The Committee supports the Board of Directors’ assessments and decisions relating to the Internal Control and Risk Management System (ICRMS) and the approval of periodical financial and non-financial reports. The Committee supports the Board with preparatory work, following which it formulates assessments and/or opinions to the Board.
In particular, it supports the Board, by expressing an opinion, regarding definition and updating of the guidelines of the ICRMS, consistently with the Company’s strategies, so that the main risks that affect the Company and its subsidiaries can be correctly identified and appropriately measured, managed and monitored, and on the evaluation, performed every six months, of the adequacy of the ICRMS taking account of the characteristics of the Company and its risk profile, as well as its effectiveness, in conjunction with other parties involved in the management and/or supervision of the ICRMS. To this end, on the occasion of the approval of the annual and half-yearly financial report, it reports to the Board on its activities and on the overall adequacy of the ICRMS itself. It also supports the BoD in defining, as part of the Strategic Plan, the annual guidelines for the internal control and risk management system (called the "Annual plan for the integrated management of strategic risks"), proposed by the Chief Executive Officer, in consistency with the strategies of the company, as well as in the annual assessment about the implementation of said guidelines, based on the Report prepared for this purpose by the Chief Executive Officer.
It examines and expresses its opinion on the adoption and amendment of the rules for transparency and substantial and procedural correctness of transactions with related parties and those in which a director or statutory auditor holds an interest on his own or on behalf of third parties, in this regard also expressing an opinion about certain types of transactions pursuant to the procedures themselves. It also expresses an opinion on the fundamental guidelines of the Regulatory System, the regulatory instruments to be approved by the Board of Directors, their amendment or update.

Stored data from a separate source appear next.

Lemma floats_of_bytes_length (n : nat) : forall Data : list Byte.byte,
  4 * n <= length Data <-> is_Some (floats_of_bytes n Data).
Proof.
  induction n as [|n IH]; intros Data; simpl floats_of_bytes.
  - split; [eauto | lia].
  - destruct Data as [|b0 [|b1 [|b2 [|b3 rest]]]]; simpl length;
      try (split; [lia | intros [? ?]; discriminate]).
    specialize (IH rest). destruct (floats_of_bytes n rest).
    + split; [eauto | intros _; assert (4 * n <= length rest) by (apply IH; eauto); lia].
    + split; [intros; assert (is_Some (@None (list float))) as [? ?] by (apply IH; lia);
              discriminate | intros [? ?]; discriminate].
Qed.

(** The reinterpretation is byte exact: the matrix read occupies the very
    64 bytes it was read from. *)
Lemma reinterpret_float4x4_bytes (Data : list Byte.byte) (m : float4x4) :
  reinterpret_float4x4 Data = Some m -> bytes_of_float4x4 m = take 64 Data.
Proof.
  unfold reinterpret_float4x4. intros H.
  destruct (floats_of_bytes 16 Data) as [ws|] eqn:E; [|discriminate].
  destruct (floats_of_bytes_take _ _ _ E) as [Hb Hl].
  do 17 (destruct ws as [|? ws]; try discriminate).
  injection H as <-. exact Hb.
Qed.

Lemma reinterpret_float4x4_defined (Data : list Byte.byte) :
  64 <= length Data <-> is_Some (reinterpret_float4x4 Data).
Proof.
  change 64 with (4 * 16). rewrite floats_of_bytes_length.
  unfold reinterpret_float4x4.
  destruct (floats_of_bytes 16 Data) as [ws|] eqn:E.
  - destruct (floats_of_bytes_take _ _ _ E) as [_ Hl].
    do 17 (destruct ws as [|? ws]; try discriminate). split; eauto.
  - split; intros [? ?]; discriminate.
Qed.

(** ** The handler and its closed form *)

Lemma modify_last (c : MediaFrameReaderContext) (h : list SensorFrame)
    (v : SensorFrame) (l : list Event) (f : SensorFrame -> SensorFrame) :
  modify (length h) f (mk_World c (h ++ [v]) l)
  = (Normal tt, mk_World c (h ++ [f v]) l).
Proof.
  unfold modify. cbn [heap this log].
  rewrite list_lookup_middle by reflexivity.
  replace (length h) with (length h + 0) at 1 by lia.
  rewrite insert_app_r. reflexivity.
Qed.

Lemma ExtractFrameToOrigin_ok build os frame c h v l :
  origin_cast_ok frame = true ->
  ExtractFrameToOrigin build os frame (length h) (mk_World c (h ++ [v]) l)
  = (Normal tt,
     mk_World c (h ++ [set_FrameToOrigin (origin_transform os c frame) v])
       (l ++ origin_transform_log build os c frame)).
Proof.
  unfold origin_cast_ok, origin_transform, origin_transform_log,
    origin_transform_reference, ExtractFrameToOrigin, HasKey, Lookup, verbose.
  intros Hok. unfold mbind, M_bind, get_this. cbn [this].
  destruct (Properties frame !! c_MFSampleExtension_Spatial_CameraCoordinateSystem)
    as [[| cs | | |]|]; try discriminate; cbn.
  - unfold put_FrameToOrigin. rewrite modify_last, app_nil_r. reflexivity.
  - destruct (TryGetTransformTo os cs _) as [m|]; cbn.
    + destruct (DBG_ENABLE_VERBOSE_LOGGING build); cbn;
        unfold put_FrameToOrigin; rewrite modify_last; cbn;
        rewrite ?app_nil_r; reflexivity.
    + unfold put_FrameToOrigin. rewrite modify_last, app_nil_r. reflexivity.
  - unfold put_FrameToOrigin. rewrite modify_last, app_nil_r. reflexivity.
Qed.

Lemma ExtractFrameToOrigin_raise build os frame sensorFrame w :
  origin_cast_ok frame = false ->
  ExtractFrameToOrigin build os frame sensorFrame w = (Raised InvalidCastException, w).
Proof.
  unfold origin_cast_ok, ExtractFrameToOrigin, HasKey, Lookup.
  intros Hok. unfold mbind, M_bind, get_this.
  destruct (Properties frame !! c_MFSampleExtension_Spatial_CameraCoordinateSystem)
    as [[| cs | | |]|]; try discriminate; reflexivity.
Qed.

Lemma ExtractCameraViewTransform_run build frame c h v l :
  ExtractCameraViewTransform build frame (length h) (mk_World c (h ++ [v]) l)
  = match view_transform frame with
    | Normal m =>
        (Normal tt,
         mk_World c (h ++ [set_CameraViewTransform m v])
           (l ++ view_transform_log build frame m))
    | Raised e => (Raised e, mk_World c (h ++ [v]) l)
    | Undefined => (Undefined, mk_World c (h ++ [v]) l)
    end.
Proof.
  unfold view_transform, view_transform_log,
    ExtractCameraViewTransform, HasKey, Lookup, verbose.
  unfold mbind, M_bind.
  destruct (Properties frame !! c_MFSampleExtension_Spatial_CameraViewTransform)
    as [[| | bytes | |]|]; cbn; try reflexivity.
  - unfold load_float4x4.
    destruct (reinterpret_float4x4 bytes) as [m|]; cbn; [|reflexivity].
    unfold put_CameraViewTransform. rewrite modify_last.
    destruct (DBG_ENABLE_VERBOSE_LOGGING build); cbn; rewrite ?app_nil_r; reflexivity.
  - unfold put_CameraViewTransform. rewrite modify_last, app_nil_r. reflexivity.
Qed.

Lemma HoldCameraIntrinsics_run build frame videoMediaFrame softwareBitmap c h v l :
  HoldCameraIntrinsics build frame videoMediaFrame softwareBitmap (length h)
    (mk_World c (h ++ [v]) l)
  = (Normal tt,
     mk_World c
       (h ++ [match held_intrinsics build c frame softwareBitmap with
              | Some ci => set_CameraIntrinsics ci v
              | None => v
              end]) l).
Proof.
  unfold held_intrinsics, image_width, HoldCameraIntrinsics, HasKey, Lookup.
  unfold mbind, M_bind, get_this. cbn [this].
  destruct (Properties frame !! MFSampleExtension_SensorStreaming_CameraIntrinsics build);
    cbn; [|reflexivity].
  unfold put_CameraIntrinsics. rewrite modify_last. reflexivity.
Qed.

Lemma Publish_run sensorFrame c h l :
  Publish sensorFrame (mk_World c h l)
  = (Normal tt,
     mk_World (set_latestSensorFrame (Some sensorFrame) c) h
       (l ++ send_log c sensorFrame ++ [EvLock; EvStoreLatest sensorFrame; EvUnlock])).
Proof.
  unfold Publish, send_log, mbind, M_bind, get_this, emit, put_latestSensorFrame.
  cbn [this heap log].
  destruct (_sensorFrameSink c); cbn; rewrite <- ?app_assoc; reflexivity.
Qed.

Lemma World_eta (w : World) : mk_World (this w) (heap w) (log w) = w.
Proof. now destruct w. Qed.

Lemma FrameArrived_run build os sender w :
  FrameArrived build os sender w = FrameArrived_closed build os sender w.
Proof.
  unfold FrameArrived, FrameArrived_closed, validate.
  rewrite <- (World_eta w) at 1.
  unfold mbind at 1. unfold M_bind at 1. unfold get_this at 1. cbn [this heap log].
  destruct (TryAcquireLatestFrame sender) as [frame|]; [|reflexivity].
  destruct (VideoMediaFrame frame) as [videoMediaFrame|]; [|reflexivity].
  destruct (SoftwareBitmap_ videoMediaFrame) as [bitmap|]; [|reflexivity].
  unfold SystemRelativeTime_Value.
  destruct (SystemRelativeTime frame) as [Duration|].
  2: { unfold mbind, M_bind, when.
       destruct (DBG_ENABLE_VERBOSE_LOGGING build); cbn; now rewrite World_eta. }
  unfold mbind at 1. unfold M_bind at 1.
  assert (when (DBG_ENABLE_VERBOSE_LOGGING build)
            (Duration0 ← mret Duration;
             trace (timestamp_relative (_sensorType (this w)) Duration0))
            (mk_World (this w) (heap w) (log w))
          = (Normal tt,
             mk_World (this w) (heap w) (log w ++ arrival_log build (this w) Duration)))
    as ->.
  { unfold arrival_log, verbose, when.
    destruct (DBG_ENABLE_VERBOSE_LOGGING build); cbn; rewrite ?app_nil_r; reflexivity. }
  unfold mbind at 1. unfold M_bind at 1. cbn [mret M_ret].
  unfold mbind at 1. unfold M_bind at 1.
  unfold try_catch, call_FromHistoricalTargetTime.
  fold (timestamp_of build Duration).
  destruct (FromHistoricalTargetTime os (timestamp_of build Duration))
    as [perceptionTimestamp|exception]; cbn [mret M_ret mthrow M_throw].
  - unfold mbind at 1. unfold M_bind at 1.
    unfold new_SensorFrame at 1. unfold ref_new at 1. cbn [this heap log].
    unfold mbind at 1. unfold M_bind at 1.
    destruct (origin_cast_ok frame) eqn:Horigin.
    + rewrite ExtractFrameToOrigin_ok by assumption.
      unfold mbind at 1. unfold M_bind at 1.
      rewrite ExtractCameraViewTransform_run.
      destruct (view_transform frame) as [m|e|];
        rewrite <- ?app_assoc; try reflexivity.
      unfold mbind at 1. unfold M_bind at 1.
      rewrite HoldCameraIntrinsics_run, Publish_run.
      unfold complete_frame, set_CameraViewTransform, set_FrameToOrigin,
        new_SensorFrame_value.
      destruct (held_intrinsics build (this w) frame (Copy bitmap));
        cbn; rewrite <- ?app_assoc; reflexivity.
    + rewrite ExtractFrameToOrigin_raise by assumption. reflexivity.
  - unfold failure_log, when, trace, emit.
    destruct (DBG_ENABLE_ERROR_LOGGING build); cbn;
      rewrite <- ?app_assoc, ?app_nil_r; reflexivity.
Qed.
(** * Solar roof simulator: the polygon sampling and attribute normalisation
      engine of [src/lib/swiss-api.ts]

    A JavaScript number is kept as the rational it denotes ([Q]); [null] and
    [undefined] are [None]; the infinities the code uses as sentinels have a
    constructor of their own ([JS.Infinity] for a missing centroid distance,
    [None] for the initial bounding box).  Square roots are kept symbolic and
    compared through squares, which the section on square roots justifies
    over the reals.  Where the program divides or multiplies on the way to a
    figure it reports (the tier-1 quotient of the normaliser and of the
    polygon lookup, and the power), the result is rounded to binary64 by
    [Binary64.fl], round to nearest with ties to even, subnormal numbers
    included; [Binary64.fl] is compared with the primitive floats on the
    reference inputs.  The other figures are kept exact.  Infinite results,
    [NaN] and signed zeros have no counterpart: the properties of rounded
    figures are stated for inputs on which the program's result is finite.
    The order in which concurrent lookups complete is a parameter ([sched])
    of the functions that start workers. *)

From Stdlib Require Import Reals Qreals Lra.
From Stdlib Require Floats.PrimFloat Floats.FloatOps Floats.SpecFloat.
From Stdlib Require Import ZArith QArith Qround Qabs Qpower Lia Lqa List Bool String.
From stdpp Require Import gmap strings list.

Local Open Scope Q_scope.

(** ** JavaScript numbers *)

Module JS.

(** [if (x)] on a number: every number but zero is truthy. *)
Definition truthy (x : Q) : bool := negb (Qeq_bool x 0).

(** [if (x)] on [number | null]. *)
Definition truthy_opt (x : option Q) : bool :=
  match x with
  | Some q => truthy q
  | None => false
  end.

(** [a < b], [a > b], [a <= b] on numbers. *)
Definition lt (a b : Q) : bool :=
  match a ?= b with Lt => true | _ => false end.
Definition gt (a b : Q) : bool := lt b a.
Definition le (a b : Q) : bool := Qle_bool a b.

(** [x < num / den].  A division by zero gives [Infinity], [-Infinity] or
    [NaN] according to the sign of [num], and [x] is below the first only. *)
Definition lt_div (x num den : Q) : bool :=
  if Qeq_bool den 0 then lt 0 num else lt x (num / den).

(** [Math.round]: the nearest integer, halves going up. *)
Definition Math_round (x : Q) : Z := Qfloor (x + (1 # 2)).

(** [Math.max] on grid sizes. *)
Definition Math_max (a b : nat) : nat := Nat.max a b.

(** [Number.EPSILON] *)
Definition EPSILON : Q := 1 / inject_Z (2 ^ 52).

(** [a && b] and [a || b] on [number | null]. *)
Definition and (a b : option Q) : option Q := if truthy_opt a then b else a.
Definition or (a b : option Q) : option Q := if truthy_opt a then a else b.

(** [x || 0] where a number is wanted. *)
Definition or_zero (a : option Q) : Q :=
  match or a (Some 0) with Some q => q | None => 0 end.

(** [Math.sqrt r] of a rational is irrational in general: a distance is kept
    as its radicand and compared exactly through squares; [Infinity] is the
    distance of a candidate without a centroid. *)
Inductive Dist : Type :=
| Sqrt (radicand : Q)
| Infinity.

(** The distance [d], for [d >= 0]. *)
Definition distance (d : Q) : Dist := Sqrt (d * d).

(** [a < b] on distances. *)
Definition dist_lt (a b : Dist) : bool :=
  match a, b with
  | Sqrt ra, Sqrt rb => lt ra rb
  | Sqrt _, Infinity => true
  | Infinity, _ => false
  end.

(** [a <= n] for a distance [a] and a non-negative number [n]. *)
Definition dist_le (a : Dist) (n : Q) : bool :=
  match a with
  | Sqrt ra => le ra (n * n)
  | Infinity => false
  end.

(** [Math.sqrt(v) / m < t] for [m > 0] and [t > 0]. *)
Definition sqrt_div_lt (v m t : Q) : bool := lt v ((t * m) * (t * m)).

End JS.
(** * Random-walk BSSRDF (appleseed, [randomwalkbssrdf.cpp])

    A shallow embedding of [RandomWalkBSSRDF] and the properties of its
    optical-property preprocessor, Russian roulette, MIS densities and
    random-walk driver.

    Conventions of the embedding.
    - A C++ [float] or [double] is read as a real number ([R]): arithmetic is
      exact, there is no rounding, overflow, infinity or NaN.  Nothing below
      relies on the value Rocq gives to a division by zero.
    - A [Spectrum] is a list of reals of length [Spectrum_size]; [s[i]] is
      [spectrum_get s i] and an in-place write [s[i] = x] is
      [spectrum_set s i x].
    - Mutable objects ([SamplingContext], [BSSRDFSample]) are threaded
      explicitly through the functions that mutate them.
    - Code of the repository that is not part of this translation unit
      (intersector, sampling context, phase functions, CDF helpers, BRDF) is
      gathered in the class [Environment]; small numeric helpers are modelled
      from their specification and say so. *)

From Stdlib Require Import Reals Lra Lia Psatz List Bool ZArith.
Import ListNotations.

Open Scope R_scope.

(* ------------------------------------------------------------------ *)
(** ** Scalars *)

(** Modelled from the spec: [rcp] is the reciprocal ([foundation/math/scalar.h]). *)
Definition rcp (x : R) : R := 1 / x.

(** [std::min(a, b)]: [b] when [b < a], else [a]. *)
Definition fmin (a b : R) : R := if Rlt_dec b a then b else a.

(** [std::max(a, b)]: [b] when [a < b], else [a]. *)
Definition fmax (a b : R) : R := if Rlt_dec a b then b else a.

(** Modelled from the spec: [clamp(x, low, high)] brings [x] into
    [[low, high]] ([foundation/math/scalar.h]). *)
Definition clamp (x low high : R) : R :=
  if Rlt_dec x low then low else if Rlt_dec high x then high else x.

(** Modelled from the spec: [clamp_low(x, low)] brings [x] to at least [low]. *)
Definition clamp_low (x low : R) : R := if Rlt_dec x low then low else x.

(** Modelled from the spec: [mix(a, b, t)] is the linear interpolation that
    gives weight [t] to [b] and [1 - t] to [a] ([foundation/math/scalar.h]). *)
Definition mix (a b t : R) : R := a * (1 - t) + b * t.

(** Modelled from the spec: [FourPi<float>()]. *)
Definition FourPi : R := 4 * PI.

(** Comparisons of the source as booleans. *)
Definition Rltb (a b : R) : bool := if Rlt_dec a b then true else false.
Definition Rleb (a b : R) : bool := if Rle_dec a b then true else false.
Definition Reqb (a b : R) : bool := if Req_dec_T a b then true else false.

(** Modelled from the spec: [sample_exponential_distribution(s, a)] draws
    [d = -ln(1 - s) / a], the inverse CDF of the exponential distribution
    ([foundation/math/sampling/mappings.h]). *)
Definition sample_exponential_distribution (s a : R) : R := - ln (1 - s) / a.

(** Modelled from the spec: [pass_rr(probability, s)] continues the path with
    probability [probability], that is when the variate [s] is below it
    ([foundation/math/rr.h]). *)
Definition pass_rr (probability s : R) : bool := Rltb s probability.

(* ------------------------------------------------------------------ *)
(** ** Vectors *)

Record Vector3 : Type := mkVector3 { vx : R; vy : R; vz : R }.

Definition dot (a b : Vector3) : R := vx a * vx b + vy a * vy b + vz a * vz b.
Definition vneg (a : Vector3) : Vector3 := mkVector3 (- vx a) (- vy a) (- vz a).
Definition vadd (a b : Vector3) : Vector3 :=
  mkVector3 (vx a + vx b) (vy a + vy b) (vz a + vz b).
Definition vscale (k : R) (a : Vector3) : Vector3 :=
  mkVector3 (k * vx a) (k * vy a) (k * vz a).

(** [is_normalized]: the vector has unit length. *)
Definition is_normalized (a : Vector3) : Prop := dot a a = 1.

(* ------------------------------------------------------------------ *)
(** ** Spectra *)

Definition Spectrum : Type := list R.

Definition spectrum_get (s : Spectrum) (i : nat) : R := nth i s 0.

Fixpoint spectrum_set (s : Spectrum) (i : nat) (x : R) : Spectrum :=
  match s, i with
  | [], _ => []
  | _ :: t, O => x :: t
  | h :: t, S j => h :: spectrum_set t j x
  end.

(** [Spectrum::set(x)] on a spectrum of [n] channels. *)
Definition spectrum_fill (n : nat) (x : R) : Spectrum := repeat x n.

(** [a *= b] with [b] a spectrum: channel-wise product. *)
Fixpoint spectrum_mul (a b : Spectrum) : Spectrum :=
  match a, b with
  | x :: a', y :: b' => x * y :: spectrum_mul a' b'
  | _, _ => []
  end.

(** [a *= k] and [a /= k] with [k] a scalar. *)
Definition spectrum_scale (a : Spectrum) (k : R) : Spectrum := map (fun x => x * k) a.
Definition spectrum_div (a : Spectrum) (k : R) : Spectrum := map (fun x => x / k) a.

(** Modelled from the spec: [clamp_in_place(s, low, high)] clamps every
    channel to [[low, high]]; [clamp_low_in_place(s, low)] to at least [low]. *)
Definition clamp_in_place (s : Spectrum) (low high : R) : Spectrum :=
  map (fun x => clamp x low high) s.
Definition clamp_low_in_place (s : Spectrum) (low : R) : Spectrum :=
  map (fun x => clamp_low x low) s.

(** Modelled from the spec: [max_value(s)] is the largest channel of [s]. *)
Fixpoint max_value (s : Spectrum) : R :=
  match s with
  | [] => 0
  | [x] => x
  | x :: t => fmax x (max_value t)
  end.

(* ------------------------------------------------------------------ *)
(** ** Input values *)

Record Precomputed : Type := mkPrecomputed {
  m_albedo : Spectrum;
  m_extinction : Spectrum;
  m_scattering : Spectrum;
  m_rcp_diffusion_length : Spectrum
}.

Record RandomWalkBSSRDFInputValues : Type := mkInputValues {
  m_weight : R;
  m_reflectance : Spectrum;
  m_reflectance_multiplier : R;
  m_mfp : Spectrum;
  m_mfp_multiplier : R;
  m_ior : R;
  m_fresnel_weight : R;
  m_zero_scattering_weight : R;
  m_single_scattering_weight : R;
  m_multiple_scattering_weight : R;
  m_precomputed : Precomputed
}.

(* ------------------------------------------------------------------ *)
(** ** Optical property preprocessor *)

Definition compute_rcp_diffusion_length_low_albedo (albedo : R) : R :=
  let a := rcp albedo in
  let b := exp (- 2.0 * a) in
  let x0 := 1.0 in
  let x1 := a * 4.0 - 1.0 in
  let x2 := a * (a * 24.0 - 12.0) + 1.0 in
  let x3 := a * (a * (a * 512.0 - 384.0) + 72.0) - 3.0 in
  1.0 - 2.0 * b * (x0 + b * (x1 + b * (x2 + b * x3))).

Definition compute_rcp_diffusion_length_high_albedo (albedo : R) : R :=
  let a := 1.0 - albedo in
  let b := sqrt (3.0 * a) in
  let x0 := 1.0000000000 in
  let x1 := - 0.4000000000 in
  let x2 := - 0.0685714286 in
  let x3 := - 0.0160000000 in
  let x4 := - 0.0024638218 in
  b * (x0 + a * (x1 + a * (x2 + a * (x3 + a * x4)))).

Definition compute_rcp_diffusion_length (albedo : R) : R :=
  let a := clamp albedo 0.0 0.999 in
  if Rltb a 0.56
  then compute_rcp_diffusion_length_low_albedo a
  else compute_rcp_diffusion_length_high_albedo a.

Definition albedo_from_reflectance (r : R) : R :=
  1.0 - exp (r * (- 5.09406 + r * (2.61188 - 4.31805 * r))).

(* ------------------------------------------------------------------ *)
(** ** Geometry records *)

Record Basis3 : Type := mkBasis3 { m_n : Vector3; m_u : Vector3; m_v : Vector3 }.

Inductive VisibilityFlags : Type := CameraRay | ShadowRay.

In addition, the Committee monitors the independence, adequacy, efficiency and effectiveness of the Internal Audit Department and oversees its activities with respect to the duties of the Board, and the Chairman of the Board on its behalf, in this area, ensuring that the necessary conditions of independence and due objectivity, competence and professional diligence are maintained; it expresses an opinion on proposals concerning appointment, dismissal, remuneration structure and adequacy of the resources provided ( budget) of the Internal Audit Director, as well as on the Annual Audit Plan, and examines the results of the audit activities and the periodic reports drawn up by the function. It also supports the Board in evaluating the opportunities to adopt measures to ensure the effectiveness and impartiality of judgment of the Integrated Risk Management and Integrated Compliance units and of any other functions involved in the controls identified by the BoD, as well as in the annual verification that the same are equipped with adequate professionalism and resources.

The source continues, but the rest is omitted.